Body Advance Ruling NO.GST-ARA-15/2017-18/B-30, Dated 8th May 2018

MAHARASHTRA AUTHORITY FOR ADVANCE RULING

(constituted under section 96 of the Maharashtra Goods and Services Tax Act, 2017)

BEFORE THE BENCH OF

(1) Shri B. V. Borhade, Joint Commissioner of State Tax

(2) Shri Pankaj Kumar, Joint Commissioner of Central Tax

GSTIN Number, if any/ User-id 27AAECM2935R1ZV
Legal Name of Applicant MAHARASHTRA STATE POWER GENERATION COMPANY LIMITED

Registered Address/Address provided while obtaining user id 1, 2nd FLOOR, PRAKASHGAD, A K MARG, BANDRA EAST, Mumbai City, Maharashtra, 400051
Details of application GST-ARA, Application No.15 Dated 30.12.2017
Concerned officer Deputy Commissioner of State Tax (E-630), LTU-3, Mumbai
Nature of activity(s) (proposed / present) in respect of which advance ruling sought  
A Category NOT MENTONED IN THE APPLICATION
B Description (in brief) NOT MENTONED IN THE APPLICATION
Issue/s on which advance ruling required (v) determination of the liability to pay tax on any goods or services or both

(vii) whether any particular thing done by the applicant with respect to any goods and/or services or both amounts to or results in a supply of goods and/or services or both, within the meaning of that term

Question(s) on which advance ruling is required As reproduced in para 01 of the Proceedings below.

PROCEEDINGS

(under section 98 of the Central Goods and Services Tax Act, 2017 and the Maharashtra Goods and Services Tax Act, 2017)

The present application has been filed under section 97 of the Central Goods and Services Tax Act, 2017 and the Maharashtra Goods and Services Tax Act, 2017 [hereinafter referred to as "the CGST Act and MGST Act"] by MAHARASHTRA STATE POWER GENERATION COMPANY LIMITED, the applicant, seeking an advance ruling in respect of the following :-

    1) Whether GST is applicable on Liquidated Damages in case of,-

      Type 1 i.e. Operation & Maintenance activities

      Type 2 i.e. Construction of new power plants or renovation of old plants

    Or is applicable in both cases ?

    2) If GST is applicable, kindly clarify the following related aspects also,-

      a) Whether the GST on Liquidated Damages is covered under Schedule II entry No 5(2)(e) vide HSN code 9997-Other Services rate 18% is correct or any other entry is relevant?

      b) Liquidated Damages is determined and imposed upon the contractor after in-depth study. In such case, what will be construed as the time of supply.

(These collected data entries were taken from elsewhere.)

(* ===== verification/SplayHeap.v ===== *)
(** * splaytree.c: the pointer code

    The functions of splaytree.c on a heap of [struct tree_node]s, statement
    by statement, with 32-bit [int] keys and sizes whose overflow is a fault.
    The theorems of SplayRefine.v say that on a heap that holds a binary tree with correct size
    fields the code terminates without a fault, computes the functional
    [splay], [insert] and [delete], keeps every size field right and leaves the
    rest of the heap alone. *)

From S2P Require Import Prelude Heap UtilTools SplayTree.

Local Open Scope Z_scope.

(** ** Data and operations *)

(** [struct tree_node]; [ndata] is the [void *]. *)
Record tree_node := TreeNode {
  nleft : ptr; nright : ptr; nkey : Z; nsize : Z; ndata : Z }.

(** [#define compare(i,j) ((i)-(j))] on [int]s. *)
Definition compare (i j : Z) : outcome Z := int_of (i - j).

(** The macro [splaytree_size], alias [node_size]. *)
Definition node_size (x : ptr) : HM tree_node Z :=
  match x with
  | None => mret 0
  | Some _ => n ← load x; mret (nsize n)
  end.

(** Assignments to the fields of [*p]. *)
Definition set_left (p v : ptr) : HM tree_node () :=
  n ← load p; store p (TreeNode v (nright n) (nkey n) (nsize n) (ndata n)).
Definition set_right (p v : ptr) : HM tree_node () :=
  n ← load p; store p (TreeNode (nleft n) v (nkey n) (nsize n) (ndata n)).
Definition set_size (p : ptr) (s : Z) : HM tree_node () :=
  n ← load p; store p (TreeNode (nleft n) (nright n) (nkey n) s (ndata n)).
Definition set_key (p : ptr) (k : Z) : HM tree_node () :=
  n ← load p; store p (TreeNode (nleft n) (nright n) k (nsize n) (ndata n)).
Definition set_data (p : ptr) (d : Z) : HM tree_node () :=
  n ← load p; store p (TreeNode (nleft n) (nright n) (nkey n) (nsize n) d).

(** [t->size = node_size(t->left) + node_size(t->right) + 1] *)
Definition update_size (t : ptr) : HM tree_node () :=
  n ← load t;
  a ← node_size (nleft n);
  b ← node_size (nright n);
  s ← lift (int_of (a + b));
  s ← lift (int_of (s + 1));
  set_size t s.

(** Lines 76-80: rotate right; the new [t] is returned. *)
Definition rotate_right (t : ptr) : HM tree_node ptr :=
  n ← load t;
  let y := nleft n in
  yn ← load y;
  set_left t (nright yn);;
  set_right y t;;
  update_size t;;
  mret y.

(** Lines 90-94: rotate left. *)
Definition rotate_left (t : ptr) : HM tree_node ptr :=
  n ← load t;
  let y := nright n in
  yn ← load y;
  set_right t (nleft yn);;
  set_left y t;;
  update_size t;;
  mret y.

(** Lines 83-86: link right; the new [r], [t] and [r_size] are returned. *)
Definition link_right (r t : ptr) (r_size : Z) : HM tree_node (ptr * ptr * Z) :=
  set_left r t;;
  let r := t in
  n ← load t;
  let t := nleft n in
  rn ← load r;
  s ← node_size (nright rn);
  s ← lift (int_of (1 + s));
  r_size ← lift (int_of (r_size + s));
  mret (r, t, r_size).

(** Lines 97-100: link left. *)
Definition link_left (l t : ptr) (l_size : Z) : HM tree_node (ptr * ptr * Z) :=
  set_right l t;;
  let l := t in
  n ← load t;
  let t := nright n in
  ln ← load l;
  s ← node_size (nleft ln);
  s ← lift (int_of (1 + s));
  l_size ← lift (int_of (l_size + s));
  mret (l, t, l_size).

(** The loop of lines 71-104. *)
Fixpoint splay_loop (fuel : nat) (i : Z) (l r t : ptr) (l_size r_size : Z)
    : HM tree_node (ptr * ptr * ptr * Z * Z) :=
  match fuel with
  | O => lift Timeout
  | S fuel =>
      tn ← load t;
      comp ← lift (compare i (nkey tn));
      if comp <? 0 then
        match nleft tn with
        | None => mret (l, r, t, l_size, r_size)
        | Some _ =>
            ln ← load (nleft tn);
            c ← lift (compare i (nkey ln));
            if c <? 0 then
              t ← rotate_right t;
              tn ← load t;
              match nleft tn with
              | None => mret (l, r, t, l_size, r_size)
              | Some _ =>
                  '(r, t, r_size) ← link_right r t r_size;
                  splay_loop fuel i l r t l_size r_size
              end
            else
              '(r, t, r_size) ← link_right r t r_size;
              splay_loop fuel i l r t l_size r_size
        end
      else if 0 <? comp then
        match nright tn with
        | None => mret (l, r, t, l_size, r_size)
        | Some _ =>
            rn ← load (nright tn);
            c ← lift (compare i (nkey rn));
            if 0 <? c then
              t ← rotate_left t;
              tn ← load t;
              match nright tn with
              | None => mret (l, r, t, l_size, r_size)
              | Some _ =>
                  '(l, t, l_size) ← link_left l t l_size;
                  splay_loop fuel i l r t l_size r_size
              end
            else
              '(l, t, l_size) ← link_left l t l_size;
              splay_loop fuel i l r t l_size r_size
        end
      else mret (l, r, t, l_size, r_size)
  end.

(** Lines 114-117: the size fields along the right spine of the left tree. *)
Fixpoint fix_sizes_left (fuel : nat) (y : ptr) (l_size : Z) : HM tree_node () :=
  match y with
  | None => mret ()
  | Some _ =>
      match fuel with
      | O => lift Timeout
      | S fuel =>
          set_size y l_size;;
          yn ← load y;
          s ← node_size (nleft yn);
          s ← lift (int_of (1 + s));
          l_size ← lift (int_of (l_size - s));
          fix_sizes_left fuel (nright yn) l_size
      end
  end.

(** Lines 118-121: the left spine of the right tree. *)
Fixpoint fix_sizes_right (fuel : nat) (y : ptr) (r_size : Z) : HM tree_node () :=
  match y with
  | None => mret ()
  | Some _ =>
      match fuel with
      | O => lift Timeout
      | S fuel =>
          set_size y r_size;;
          yn ← load y;
          s ← node_size (nright yn);
          s ← lift (int_of (1 + s));
          r_size ← lift (int_of (r_size - s));
          fix_sizes_right fuel (nleft yn) r_size
      end
  end.

(** A struct whose fields have not been written. *)
Definition fresh_node : tree_node := TreeNode None None 0 0 0.

(** [splaytree_splay]; the local struct [N] is allocated on entry and given
    back on return. *)
Definition splaytree_splay (fuel : nat) (t : ptr) (i : Z) : HM tree_node ptr :=
  match t with
  | None => mret t
  | Some _ =>
      N ← alloc fresh_node;
      set_right N None;;
      set_left N None;;
      '(l, r, t, l_size, r_size) ← splay_loop fuel i N N t 0 0;
      tn ← load t;
      s ← node_size (nleft tn);
      l_size ← lift (int_of (l_size + s));
      s ← node_size (nright tn);
      r_size ← lift (int_of (r_size + s));
      s ← lift (int_of (l_size + r_size));
      s ← lift (int_of (s + 1));
      set_size t s;;
      set_left r None;;
      set_right l None;;
      Nn ← load N;
      fix_sizes_left fuel (nright Nn) l_size;;
      Nn ← load N;
      fix_sizes_right fuel (nleft Nn) r_size;;
      tn ← load t;
      set_right l (nleft tn);;
      tn ← load t;
      set_left r (nright tn);;
      Nn ← load N;
      set_left t (nright Nn);;
      Nn ← load N;
      set_right t (nleft Nn);;
      free N;;
      mret t
  end.

(** [splaytree_insert]; [malloc_ok] tells whether [malloc] succeeds, otherwise
    the [assert] fires. *)
Definition splaytree_insert (fuel : nat) (malloc_ok : bool) (t : ptr) (i data : Z) : HM tree_node ptr :=
  '(t, found) ←
    match t with
    | None => mret (t, false)
    | Some _ =>
        t ← splaytree_splay fuel t i;
        n ← load t;
        c ← lift (compare i (nkey n));
        mret (t, c =? 0)
    end;
  if found : bool then mret t
  else if negb malloc_ok then lift (Err Aborted)
  else
    new ← alloc fresh_node;
    (match t with
     | None => set_right new None;; set_left new None
     | Some _ =>
         n ← load t;
         c ← lift (compare i (nkey n));
         if c <? 0 then
           set_left new (nleft n);;
           set_right new t;;
           set_left t None;;
           n ← load t;
           s ← node_size (nright n);
           s ← lift (int_of (1 + s));
           set_size t s
         else
           set_right new (nright n);;
           set_left new t;;
           set_right t None;;
           n ← load t;
           s ← node_size (nleft n);
           s ← lift (int_of (1 + s));
           set_size t s
     end);;
    set_key new i;;
    set_data new data;;
    n ← load new;
    a ← node_size (nleft n);
    b ← node_size (nright n);
    s ← lift (int_of (1 + a));
    s ← lift (int_of (s + b));
    set_size new s;;
    mret new.

(** [splaytree_delete] *)
Definition splaytree_delete (fuel : nat) (t : ptr) (i : Z) : HM tree_node ptr :=
  match t with
  | None => mret None
  | Some _ =>
      n ← load t;
      let tsize := nsize n in
      t ← splaytree_splay fuel t i;
      n ← load t;
      c ← lift (compare i (nkey n));
      if c =? 0 then
        x ← match nleft n with
            | None => mret (nright n)
            | Some _ =>
                x ← splaytree_splay fuel (nleft n) i;
                n ← load t;
                set_right x (nright n);;
                mret x
            end;
        free t;;
        match x with
        | None => mret x
        | Some _ =>
            s ← lift (int_of (tsize - 1));
            set_size x s;;
            mret x
        end
      else mret t
  end.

Will it be the period in which delay is occurring or it is the time when decision to impose Liquidated Damages is taken?

      c) If some part of delay has occurred before GST roll-out and some part of delay has occurred after GST roll but, whether GST will be applicable to the Liquidated Damages imposed for entire period of delay or to the period falling after GST roll-out? In case when GST is to be imposed for period after date of GST rollout but due to maximum capping of LD, the amount of LD is calculated at given percentage instead of being period-based, then how GST needs to be levied.

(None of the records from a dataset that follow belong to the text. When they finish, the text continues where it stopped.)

(** Lines 105-128, after the loop. *)
Definition splay_tail (fuel : nat) (N l r t : ptr) (l_size r_size : Z) : HM tree_node ptr :=
    tn ← load t;
    s ← node_size (nleft tn);
    l_size ← lift (int_of (l_size + s));
    s ← node_size (nright tn);
    r_size ← lift (int_of (r_size + s));
    s ← lift (int_of (l_size + r_size));
    s ← lift (int_of (s + 1));
    set_size t s;;
    set_left r None;;
    set_right l None;;
    Nn ← load N;
    fix_sizes_left fuel (nright Nn) l_size;;
    Nn ← load N;
    fix_sizes_right fuel (nleft Nn) r_size;;
    tn ← load t;
    set_right l (nleft tn);;
    tn ← load t;
    set_left r (nright tn);;
    Nn ← load N;
    set_left t (nright Nn);;
    Nn ← load N;
    set_right t (nleft Nn);;
    free N;;
    mret t.

Lemma splay_tail_ok fuel n x y ls tl e tr rs s L Q :
  fsize ls + tsize (Node tl e tr) + fsize rs < 2 ^ 31 →
  (length ls ≤ fuel)%nat → (length rs ≤ fuel)%nat →
  L ≡ₚ lay n x y ls (tnodes_with s (Node tl e tr)) rs →
  (∀ L', L' ≡ₚ tnodes (Node (plug_l ls tl) e (plug_r rs tr)) → Q (Some (e_loc e)) L') →
  hwp (splay_tail fuel (Some n) (Some (lref n ls)) (Some (lref n rs)) (Some (e_loc e)) (fsize ls) (fsize rs)) L F Q.
Proof.
  intros Hsz Hfl Hfr HL HQ. eapply hwp_perm; [exact HL|]. unfold splay_tail, lay. simpl in Hsz.
  pose proof (fsize_nonneg ls). pose proof (fsize_nonneg rs). pose_sizes.
  cbn [tnodes_with]. exec.
  set (z := fsize ls + tsize tl + (fsize rs + tsize tr) + 1).
  set (T := tn e (root tl) (root tr) z :: tnodes tl ++ tnodes tr).
  eapply (set_left_ref_ok n (lhead x ls) y None rs _ (lnodes x ls ++ T)); [unfold T; solve_Permutation|].
  intros L1 HL1. eapply hwp_perm; [exact HL1|]. exec.
  eapply (set_right_ref_ok n (lhead None rs) x None ls _ (rnodes None rs ++ T)); [solve_Permutation|].
  intros L2 HL2. eapply hwp_perm; [exact HL2|]. exec.
  replace (fsize ls + tsize tl) with (tsize tl + fsize ls) by lia.
  eapply (fix_sizes_left_ok (tsize tl) ls fuel _ ((n, nnode (lhead None rs) (lhead None ls)) :: rnodes None rs ++ T));
    [done|lia|done|solve_Permutation|].
  intros L3 HL3. eapply hwp_perm; [exact HL3|]. exec.
  replace (fsize rs + tsize tr) with (tsize tr + fsize rs) by lia.
  eapply (fix_sizes_right_ok (tsize tr) rs fuel _
    ((n, nnode (lhead None rs) (lhead None ls)) :: lnodes None (fixed (tsize tl) ls) ++ T));
    [done|lia|done|solve_Permutation|].
  intros L4 HL4. eapply hwp_perm; [exact HL4|]. unfold T. exec.
  rewrite <-(lref_fixed n (tsize tl) ls), <-(lref_fixed n (tsize tr) rs).
  eapply (set_right_ref_ok n (lhead None rs) None (root tl) (fixed (tsize tl) ls) _
    (rnodes None (fixed (tsize tr) rs) ++ T)); [rewrite !lhead_fixed; unfold T; solve_Permutation|].
  intros L5 HL5. eapply hwp_perm; [exact HL5|]. unfold T. exec.
  eapply (set_left_ref_ok n (lhead (root tl) (fixed (tsize tl) ls)) None (root tr) (fixed (tsize tr) rs) _
    (lnodes (root tl) (fixed (tsize tl) ls) ++ T)); [rewrite !lhead_fixed; unfold T; solve_Permutation|].
  intros L6 HL6. eapply hwp_perm; [exact HL6|]. unfold T, nnode. exec.
  apply HQ. cbn [tnodes]. rewrite plug_l_root, plug_r_root, plug_l_size, plug_r_size, !lhead_fixed.
  rewrite plug_l_nodes, plug_r_nodes.
  replace (tsize tl + fsize ls + (tsize tr + fsize rs) + 1) with z by (unfold z; lia).
  solve_Permutation.
Qed.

      d) Whether the contractor/vendor will be able to utilize the amount of LD imposed over him as Input Tax Credit subject to satisfying all other conditions?

    At the outset, we would like to make it clear that the provisions of both the CGST Act and the MGST Act are the same except for certain provisions. Therefore, unless a mention is specifically made to such dissimilar provisions, a reference to the CGST Act would also mean a reference to the same provision under the MGST Act. Further to the earlier, henceforth for the purposes of this Advance Ruling, a reference to such a similar provision under the CGST Act / MGST Act would be mentioned as being under the "GST Act".

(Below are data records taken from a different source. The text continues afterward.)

(* ===== verification/MqServer.v ===== *)
(** * message_queue_server.cpp: the broker

    The state of [message_queue_server] is four containers; [recv_msg] is the
    task that a worker runs when a connection is readable.  The kernel is a
    parameter: the list of chunks that the [read]s of one task return, and how
    they end.  Calls of [write], [epoll_ctl] and [close] are recorded in
    order.  The log calls go to a class [_log] that the repository no
    longer defines; they and the [printf]s have no effect here. *)

From S2P Require Import Prelude Buffer MqDef MqClient.

Local Open Scope Z_scope.

(** ** Data *)

Record message_queue_server := Mqs {
  relations : gmap bytes (list bytes);     (* publisher -> its subscribers *)
  publishers : list bytes;
  fd_addrs : gmap bytes Z;
  cached_msg : gmap bytes (list bytes)
}.

Record mq_conn := MqConn { c_fd : Z; c_epfd : Z; c_addr : bytes }.

Inductive io :=
  | Write (fd : Z) (data : bytes)
  | EpollAdd (fd : Z) (conn : mq_conn)
  | EpollDel (fd : Z)
  | Close (fd : Z)
  | Delete (conn : mq_conn).             (* [delete mc] *)

(** How the [read] loop of a task ends: 0 or -1. *)
Inductive read_end := Eof | Again.

Definition set_relations (f : gmap bytes (list bytes) → gmap bytes (list bytes)) (s : message_queue_server) :=
  Mqs (f (relations s)) (publishers s) (fd_addrs s) (cached_msg s).
Definition set_publishers (f : list bytes → list bytes) (s : message_queue_server) :=
  Mqs (relations s) (f (publishers s)) (fd_addrs s) (cached_msg s).
Definition set_fd_addrs (f : gmap bytes Z → gmap bytes Z) (s : message_queue_server) :=
  Mqs (relations s) (publishers s) (f (fd_addrs s)) (cached_msg s).
Definition set_cached_msg (f : gmap bytes (list bytes) → gmap bytes (list bytes)) (s : message_queue_server) :=
  Mqs (relations s) (publishers s) (fd_addrs s) (f (cached_msg s)).

(** [std::map::insert] keeps an entry that is there; [operator[]] creates one;
    [m[k].push_back(v)]; [erase(find(k))] of a missing key is undefined. *)
Definition map_insert {V} (k : bytes) (v : V) (m : gmap bytes V) : gmap bytes V :=
  match m !! k with Some _ => m | None => <[k := v]> m end.
Definition map_touch (k : bytes) (m : gmap bytes (list bytes)) : gmap bytes (list bytes) :=
  map_insert k [] m.
Definition map_push (k v : bytes) (m : gmap bytes (list bytes)) : gmap bytes (list bytes) :=
  <[k := default [] (m !! k) ++ [v]]> m.
Definition map_erase_found {V} (k : bytes) (m : gmap bytes V) : outcome (gmap bytes V) :=
  match m !! k with Some _ => Ok (delete k m) | None => Err BadIterator end.

(** ** Operations *)

Fixpoint crc_loop (buf : bytes) (idx : list nat) (crc_sum : ascii) : outcome ascii :=
  match idx with
  | [] => Ok crc_sum
  | i :: idx => c ← get buf i; crc_loop buf idx (char_add crc_sum c)
  end.

(** [check_msg_crc(buf, n)] *)
Definition check_msg_crc (buf : bytes) (n : nat) : outcome bool :=
  crc_sum ← crc_loop buf (seq 0 (n - 1)) NUL;
  match n with
  | O => Err OutOfBounds
  | S k => c ← get buf k; Ok (Z.lxor (char_val c) (char_val crc_sum) =? 0)
  end.

(** [write(fd, s.c_str(), n)]: the kernel reads [n] bytes of a string that has
    its length and one NUL. *)
Definition write_str (fd : Z) (s : bytes) (n : nat) : outcome io :=
  d ← memcpy (replicate n NUL) 0 (c_str s) 0 (Z.of_nat n);
  Ok (Write fd d).

(** Lines 159-173: the subscribers one by one. *)
Fixpoint relay (fd : Z) (recved_msg : buffer) (nread : nat) (all_subs : list bytes)
    (s : message_queue_server) (out : list io) : outcome (message_queue_server * list io) :=
  match all_subs with
  | [] => Ok (s, out)
  | sub :: all_subs =>
      match fd_addrs s !! sub with
      | None =>
          m ← decode_mq_msg recved_msg;
          relay fd recved_msg nread all_subs (set_cached_msg (map_push sub m) s) out
      | Some _ =>
          let msgs := default [] (cached_msg s !! sub) in
          m ← decode_mq_msg recved_msg;
          w ← write_str fd m nread;
          relay fd recved_msg nread all_subs (set_cached_msg (map_touch sub) s)
                (out ++ map (Write fd) msgs ++ [w])
      end
  end.

(** [char publisher_name[128] = {0}; memcpy(publisher_name, _buf + 1, nread - 2);] *)
Definition copy_name (buf : bytes) (nread : nat) : outcome bytes :=
  memcpy (replicate 128 NUL) 0 buf 1 (size_t (Z.of_nat nread - 2)).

    02. FACTS AND CONTENTION - AS PER THE APPLICANT

    The submissions, as reproduced verbatim, could be seen thus-

    "Background

    Maharashtra State Power Generation Company Limited (Mahagenco) is a State Power Utility engaged in generation of power with objective to make Power available to all at affordable rates.

    In case of various contracts entered into by the company, there is a clause to deduct Liquidated damages (LD) in case of default by the contractor / vendor to complete the work in time. The LD is deducted in two cases.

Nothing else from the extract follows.